We’re giving algorithms more room than we used to, but we aren’t handing over the strategy. The most important parts are still in human hands: who we want to reach, what counts as real intent, what message we want in the market, and how we judge success. The machine can optimize delivery, but it shouldn’t define the objective.

Automation is worth it when it operates within strong guardrails and leverages first-party data, explicit intent signals, and strong creative. You’re giving up tactical control, not strategic control, and that’s only worth doing when the algorithm is paired with strong inputs and rigorous measurement. If you’re using automation with weak data or vague goals, it’s just spending efficiently against the wrong objective. 

Where has AI delivered the biggest measurable impact across HubSpot’s growth operations?

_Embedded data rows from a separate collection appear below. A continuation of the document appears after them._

(* ===== verification/ClusterReconcile.v ===== *)
(** * The cluster controller's handlers: annotation, deletion, reconciliation, locks *)

From stdpp Require Import base list strings gmap.
From S2P Require Import Prelude GoStd GoJson Types Externals Runtime Utils Restore RestoreCheck RestoreIpam RestoreState ClusterController ClusterGenerate ClusterManage.
Open Scope list_scope.
Open Scope Z_scope.

(** ** Nothing blocks, and the IPAM lock is free again *)

Section live.
Context {OM : OpenMCP} {GI : GoIpam} {KA : K8sApi} {CU : CtrlUtils} {GO : GoMapOrder}.

Lemma ipam_op_live {A} (op : ipamS -> ipamS * A) : live lock_free (on_IPAM (locked (on_internal op))).
Proof. auto with go. Qed.

Lemma try_prefixes_live size ps : live lock_free (try_prefixes size ps).
Proof. induction ps; simpl; unfold AcquireChildPrefix; pose proof @ipam_op_live; go_struct. Qed.

Lemma try_parents_live tmp pc size sel : live lock_free (try_parents tmp pc size sel).
Proof.
  induction sel; simpl; unfold parent_prefixes, fetch_prefixes, PrefixFrom;
    pose proof @ipam_op_live; pose proof try_prefixes_live; go_struct.
Qed.

Lemma generate_loop_live pc raw tmp injs : live lock_free (generate_loop pc raw tmp injs).
Proof.
  revert raw tmp. induction injs; intros; simpl; unfold release_raw, ReleaseChildPrefix;
    pose proof @ipam_op_live; pose proof try_parents_live; go_struct.
Qed.

Lemma record_patches_live (I : gostate -> Prop) injected errs ps : live I (record_patches injected errs ps).
Proof. revert injected errs. induction ps; intros; simpl; go_struct. Qed.

Lemma evaluate_rule_live cl cfg A I acc rule : live lock_free (evaluate_rule cl cfg A I acc rule).
Proof.
  unfold evaluate_rule, generateCIDRsForInjectionRule. pose proof generate_loop_live.
  pose proof (Generate_live_gen lock_free). go_struct.
Qed.

Lemma ManageInjections_live cl cfg rules ccs : live lock_free (ManageInjections cl cfg rules ccs).
Proof.
  unfold ManageInjections, record_cc. pose proof evaluate_rule_live.
  pose proof (record_patches_live lock_free).
  pose proof (Check_live_gen lock_free (fun _ => request_live_free)). go_struct.
Qed.

Lemma handleCreateOrUpdate_live er rr cl rules : live lock_free (handleCreateOrUpdate er rr cl rules).
Proof.
  unfold handleCreateOrUpdate, apply_annotation, report_issues, warn, client_PatchCluster.
  pose proof ManageInjections_live.
  pose proof (FetchClusterConfigsForCluster_live_gen lock_free (fun _ => request_live_free)).
  pose proof (Apply_live_gen lock_free (fun _ => request_live_free)). go_struct.
Qed.

Lemma handleDelete_live ns name : live lock_free (handleDelete ns name).
Proof.
  unfold handleDelete, delete_cc, client_DeleteClusterConfig.
  pose proof (FetchClusterConfigsForCluster_live_gen lock_free (fun _ => request_live_free)). go_struct.
Qed.

Lemma reconcile_cluster_live er cl : live lock_free (reconcile_cluster er cl).
Proof. unfold reconcile_cluster. pose proof handleCreateOrUpdate_live. go_struct. Qed.

Lemma Reconcile_live er ns name : live lock_free (Reconcile er ns name).
Proof.
  unfold Reconcile, reconcile, client_GetCluster, client_RemoveClusterAnnotation.
  pose proof reconcile_cluster_live. pose proof handleDelete_live. go_struct.
Qed.
End live.

#[export] Hint Resolve Reconcile_live : go.

(** ** Requests and no more *)

Section inactive.
Context {OM : OpenMCP} {GI : GoIpam} {KA : K8sApi} {CU : CtrlUtils} {GO : GoMapOrder}.

(** A cluster is left alone (one get request, no error, no other effect) if it carries the
    "ignore" operation annotation, or if it does not carry "reconcile" and no rule of the stored
    config selects it or no config is stored. *)
Theorem Reconcile_left_alone er ns name s cl :
  api_GetCluster (calls s) ns name = inl cl ->
  Annotations (cl_meta cl) !! OperationAnnotation = Some OperationAnnotationValueIgnore \/
  (Annotations (cl_meta cl) !! OperationAnnotation <> Some OperationAnnotationValueReconcile /\
   match config s with None => True | Some cfg => relevant cfg cl = false end) ->
  Reconcile er ns name s = (Ret None, st_set_calls (CallGetCluster ns name :: calls s) s).
Proof.
  intros Hget Hwhy. unfold Reconcile, reconcile, client_GetCluster, request, bindM. rewrite Hget.
  destruct Hwhy as [->|[Hann Hrel]]; [by rewrite decide_True|].
  assert (reconcile_cluster er cl (st_set_calls (CallGetCluster ns name :: calls s) s) =
    (Ret no_result, st_set_calls (CallGetCluster ns name :: calls s) s)) as Hnone.
  { unfold reconcile_cluster, GetConfig, bindM, getM, retM. simpl.
    destruct (config s) as [cfg|]; [|done]. rewrite decide_True; [done|].
    unfold relevant in Hrel. induction (InjectionRules (Spec cfg)) as [|rule rules IH]; [done|].
    simpl in Hrel. apply orb_false_iff in Hrel as [Hr Hrel].
    rewrite filter_cons, decide_False by congruence. by apply IH. }
  destruct (Annotations (cl_meta cl) !! OperationAnnotation) as [op|]; [|by rewrite Hnone].
  case_decide; [done|]. rewrite decide_False by congruence. by rewrite Hnone.
Qed.

(** C39: A cluster selected by a rule whose applied-rules annotation is not valid JSON makes its
    reconciliation panic, as soon as its ClusterConfigs can be listed: the result of
    ManageInjections is nil and is dereferenced. *)
Theorem Reconcile_malformed_annotation_panics er ns name s cl cfg ccs e :
  api_GetCluster (calls s) ns name = inl cl ->
  Annotations (cl_meta cl) !! OperationAnnotation = None ->
  config s = Some cfg -> relevant cfg cl = true ->
  parse_applied_rules cl = inr e ->
  (FetchClusterConfigsForCluster cl (st_set_calls (CallGetCluster ns name :: calls s) s)).1 = Ret (inl ccs) ->
  exists why, (Reconcile er ns name s).1 = Panic why.
Proof.
  intros Hget Hann Hcfg Hrel Hparse Hf. unfold Reconcile, reconcile, client_GetCluster, request, bindM.
  rewrite Hget, Hann. unfold reconcile_cluster, GetConfig, bindM, getM, retM. simpl. rewrite Hcfg.
  rewrite decide_False.
  2:{ unfold relevant in Hrel. apply existsb_exists in Hrel as (rule & Hin & Hr).
      intros Hz%nil_length_inv. apply (not_elem_of_nil rule). rewrite <- Hz.
      apply list_elem_of_filter. split; [done|]. by apply list_elem_of_In. }
  unfold handleCreateOrUpdate, GetConfig, bindM, getM, retM. simpl.
  destruct (FetchClusterConfigsForCluster cl _) as [o s1]. simpl in Hf. subst o.
  unfold ManageInjections. rewrite Hparse. unfold retM. simpl.
  unfold warn, Eventf. destruct er; simpl; by eexists.
Qed.
End inactive.

(** ** The annotation the next reconciliation will read *)

Section annotation.
Context {OM : OpenMCP} {GI : GoIpam} {KA : K8sApi} {CU : CtrlUtils} {GO : GoMapOrder}.

Lemma parse_marshalled cl a :
  valid_annotation a ->
  Annotations (cl_meta cl) !! AppliedRulesAnnotationKey = Some (json_Marshal_map2 a) ->
  parse_applied_rules cl = inl a.
Proof.
  intros Hv Ha. unfold parse_applied_rules, FromAnnotation. by rewrite Ha, json_map2_roundtrip.
Qed.

Lemma marshalled_nonempty (a : AppliedRulesAnnotation) : json_Marshal_map2 a <> "".
Proof. unfold json_Marshal_map2, json_Marshal_map. simpl. by repeat case_match. Qed.

(** C21: The annotation handleCreateOrUpdate writes is the one the next reconciliation parses:
    after applying a non-empty set of applied rules to the cluster, parsing the annotation of
    the resulting cluster yields that set; either the annotation was already so and no request
    is sent, or the patch sent to the API server carries the new annotation, and a failed patch
    is reported. *)
Theorem apply_annotation_roundtrip er ir errs cl s errs' cl' s' :
  apply_annotation er ir errs cl s = (Ret (errs', cl'), s') ->
  size (AnnotationToApply ir) <> 0%nat ->
  valid_annotation (AnnotationToApply ir) ->
  (forall old new c, api_PatchCluster (calls s) old new = inl c ->
     Annotations (cl_meta c) !! AppliedRulesAnnotationKey = Annotations (cl_meta new) !! AppliedRulesAnnotationKey) ->
  parse_applied_rules cl' = inl (AnnotationToApply ir) /\
  ((s' = s /\ cl' = cl /\ errs' = errs) \/
   exists new, parse_applied_rules new = inl (AnnotationToApply ir) /\
     calls s' = CallPatchCluster cl new :: calls s /\
     match api_PatchCluster (calls s) cl new with inl _ => errs' = errs | inr _ => errs' <> None end).
Proof.
  unfold apply_annotation. intros Hrun Hsz Hv Hapi. rewrite decide_False in Hrun by done.
  apply bindM_Ret_inv in Hrun as (? & ? & [= <- <-] & Hrun). cbv zeta in Hrun.
  case_decide as Hold.
  - unfold retM in Hrun. injection Hrun as <- <- <-. split; [|by left].
    apply parse_marshalled; [done|].
    destruct (Annotations (cl_meta cl) !! AppliedRulesAnnotationKey) as [o|]; simpl in Hold; [by subst o|].
    by apply marshalled_nonempty in Hold.
  - set (new := cl_set_Annotations _ cl) in Hrun.
    assert (parse_applied_rules new = inl (AnnotationToApply ir)) as Hnew.
    { apply parse_marshalled; [done|]. subst new. simpl. by rewrite lookup_insert_eq. }
    apply bindM_Ret_inv in Hrun as (r & s1 & [= <- <-] & Hrun).
    destruct (api_PatchCluster (calls s) cl new) as [c|e] eqn:Hp.
    + unfold retM in Hrun. injection Hrun as <- <- <-. split.
      * apply parse_marshalled; [done|]. rewrite (Hapi _ _ _ Hp). subst new. simpl. by rewrite lookup_insert_eq.
      * right. exists new. split_and!; [done|done|]. by rewrite Hp.
    + apply bindM_Ret_inv in Hrun as ([] & s2 & Hw & Hrun). unfold retM in Hrun. injection Hrun as <- <- <-.
      split; [done|]. right. exists new. split_and!; [done| |].
      * unfold warn, Eventf in Hw. destruct er; by injection Hw as <-.
      * rewrite Hp. apply errors_Join_some.
Qed.
End annotation.

(** ** A deleted cluster *)

Section delete.
Context {OM : OpenMCP} {GI : GoIpam} {KA : K8sApi} {CU : CtrlUtils} {GO : GoMapOrder}.
Context {GL : GoIpamLaws} {CL : CtrlUtilsLaws}.

Definition all_cidrs (ccs : list ClusterConfig) : gset string :=
  patch_cidrs (concat (cc_Patches <$> ccs)).

Lemma all_cidrs_cons cc ccs : all_cidrs (cc :: ccs) = patch_cidrs (cc_Patches cc) ∪ all_cidrs ccs.
Proof.
  unfold all_cidrs, patch_cidrs. simpl. by rewrite omap_app, fmap_app, list_to_set_app_L.
Qed.

(** A successful release of some of the prefixes of [X] leaves the rest releasable. *)
Lemma release_patches_releasable X ps x x' r :
  release_patches ps x = (r, x') -> patch_cidrs ps ⊆ X -> releasable X x -> releasable X x'.
Proof.
  revert x. induction ps as [|p ps IH]; intros x Hrun HX Hrel; simpl in Hrun.
  { unfold retM in Hrun. by injection Hrun as <- <-. }
  rewrite patch_cidrs_cons in HX. unfold patch_cidr in HX.
  destruct (p_Value p) as [raw|]; [|by apply (IH x)].
  destruct (json_Unmarshal_string "" raw) as [c|]; [|unfold retM in Hrun; by injection Hrun as <- <-].
  assert (canon c ∈ X /\ patch_cidrs ps ⊆ X) as [Hc HX'] by set_solver.
  destruct (ipam_PrefixFrom c x) as [x1 q] eqn:Hp.
  apply lookup_one in Hp as (Hv & Hq). apply (releasable_same _ _ _ Hv) in Hrel.
  destruct q as [q|e].
  - destruct Hq as [Hq _]. destruct (ipam_ReleaseChildPrefix q x1) as [x2 [e|]] eqn:Hr.
    + apply Release_err in Hr. apply (releasable_same _ _ _ Hr) in Hrel.
      destruct (negb (is_not_found e)); [by injection Hrun as <- <-|by apply (IH x2)].
    + apply (releasable_release X) in Hr; [by apply (IH x2)| |done]. by rewrite Hq.
  - destruct (negb (is_not_found e)); [by injection Hrun as <- <-|by apply (IH x1)].
Qed.

Lemma Release_run cc s cc' s' :
  ReleaseCIDRsForClusterConfig cc s = (Ret (None, cc'), s') ->
  forall X, patch_cidrs (cc_Patches cc) ⊆ X -> st_releasable X s ->
  st_known s' = st_known s ∖ patch_cidrs (cc_Patches cc) /\ st_releasable X s' /\
  exists l, calls s' = l ++ calls s.
Proof.
  intros (i & s1 & Hi & Hl & Hr & ->)%with_IPAM_lock_Ret X HX Hrel.
  pose proof Hr as (i' & y & Hi' & Hs1 & (x & Hv & Hp) & Hcalls)%release_internal_inv.
  simpl in Hi'. injection Hi' as <-.
  apply release_internal_ok in Hr as [Hk Hc].
  2:{ unfold st_releasable in *. simpl. rewrite Hi in Hrel. by eapply releasable_mono. }
  rewrite st_known_unlock, st_releasable_unlock, Hk. split_and!.
  - unfold st_known. simpl. by rewrite Hi.
  - rewrite Hs1. unfold st_releasable in *. simpl. rewrite Hi in Hrel.
    eapply release_patches_releasable; [exact Hp|done|]. by apply (releasable_same _ (internal i)).
  - simpl. rewrite Hc. simpl. case_decide; [by exists [finalizer_patch cc]|by exists []].
Qed.

Lemma delete_cc_ok errs cc s s' :
  delete_cc errs cc s = (Ret None, s') ->
  errs = None /\
  (forall X, patch_cidrs (cc_Patches cc) ⊆ X -> st_releasable X s ->
   st_known s' = st_known s ∖ patch_cidrs (cc_Patches cc) /\ st_releasable X s').
Proof.
  unfold delete_cc. intros Hrun. apply bindM_Ret_inv in Hrun as ([err cc'] & s1 & Hrel & Hrun).
  apply bindM_Ret_inv in Hrun as (e & s2 & Hdel & Hrun). unfold retM in Hrun. injection Hrun as Hres <-.
  injection Hdel as <- <-.
  destruct (IgnoreNotFound _); [by apply errors_Join_some in Hres|].
  destruct err; [by apply errors_Join_some in Hres|]. split; [done|]. intros X HX HrX.
  destruct (Release_run _ _ _ _ Hrel X HX HrX) as (Hk & Hr & _). done.
Qed.

Lemma delete_loop l errs s1 s' :
  foldM delete_cc errs l s1 = (Ret None, s') ->
  errs = None /\
  forall X, all_cidrs l ⊆ X -> st_releasable X s1 -> st_known s' = st_known s1 ∖ all_cidrs l.
Proof.
  revert errs s1. induction l as [|cc l IH]; intros errs s1 Hrun; simpl in Hrun.
  - unfold retM in Hrun. injection Hrun as -> <-. split; [done|]. intros X _ _.
    unfold all_cidrs, patch_cidrs. simpl. set_solver.
  - apply bindM_Ret_inv in Hrun as (e & s2 & Hd & Hrun).
    destruct (IH _ _ Hrun) as [-> Hx]. apply delete_cc_ok in Hd as [-> Hd]. split; [done|].
    intros X HX Hrel. rewrite all_cidrs_cons in *.
    destruct (Hd X) as [Hk Hrel2]; [set_solver|done|].
    rewrite (Hx X), Hk; [set_solver|set_solver|done].
Qed.

(** C25: A handleDelete that returns no error has listed the ClusterConfigs of the cluster by
    its labels in its namespace, has treated one ClusterConfig of each rule label found, and has
    freed exactly the CIDRs in the patches of those, when the known ones among them are
    releasable. *)
Theorem handleDelete_frees_all ns name s s' :
  handleDelete ns name s = (Ret None, s') ->
  exists items ccs,
    api_ListClusterConfigs (calls s) (labels_of (providerName s) (environment s) (Some (bare_cluster ns name)) "")
      (Some ns) = inl items /\
    (forall cc, cc ∈ ccs -> cc ∈ items) /\
    (forall item, item ∈ items -> exists cc, cc ∈ ccs /\ rule_label cc = rule_label item) /\
    (st_releasable (all_cidrs ccs) s -> st_known s' = st_known s ∖ all_cidrs ccs).
Proof.
  unfold handleDelete, FetchClusterConfigsForCluster, client_ListClusterConfigs. intros Hrun.
  apply bindM_Ret_inv in Hrun as (r & s1 & Hf & Hrun).
  apply bindM_Ret_inv in Hf as (labels & s0 & [-> ->]%ClusterConfigLabels_run & Hf).
  apply bindM_Ret_inv in Hf as (res & s2 & [= <- <-] & Hf). simpl in Hf.
  destruct (api_ListClusterConfigs _ _ _) as [items|e]; unfold retM in Hf; injection Hf as <- <-; [|by go_run].
  set (m := ProjectSliceToMap _ _) in Hrun.
  exists items, (range m).*2. split_and!; [done| | |].
  - intros cc (k & Hk)%elem_of_range_values. apply ProjectSliceToMap_sound in Hk.
    apply list_elem_of_fmap in Hk as (cc' & ? & ?). by simplify_eq.
  - intros item Hin. destruct (ProjectSliceToMap_complete items (fun cc =>
        (default "" (Labels (cc_meta cc) !! InjectionRuleLabel), cc)) (rule_label item)) as [cc Hcc].
    { apply list_elem_of_fmap. exists (rule_label item, item). split; [done|].
      apply list_elem_of_fmap. by exists item. }
    exists cc. split; [apply elem_of_range_values; by exists (rule_label item)|].
    apply ProjectSliceToMap_sound, list_elem_of_fmap in Hcc as (cc' & ? & ?). by simplify_eq.
  - set (s1 := st_set_calls _ s) in Hrun. change (st_known s) with (st_known s1).
    change (st_releasable (all_cidrs (range m).*2) s) with (st_releasable (all_cidrs (range m).*2) s1).
    intros Hrel. by apply (delete_loop _ _ _ _ Hrun) with (X := all_cidrs (range m).*2).
Qed.
End delete.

AI isn’t something my team does off to the side; it’s part of our day-to-day operating model. On the creative side, we use AI to generate creative and scale testing, produce search ad variations, and make sure assets are on-brand and speak to our persona before they go live.  Our internal heuristic is: use AI to go faster, but keep a human in the loop. We’re also using AI in optimization and execution, including value-based bidding, dynamic personalization, and A/B testing at scale. The results are pretty incredible: AI-referred demand is up 1,850%, email personalization has driven an 82% improvement in conversion rates, and 94% of HubSpotters use AI weekly.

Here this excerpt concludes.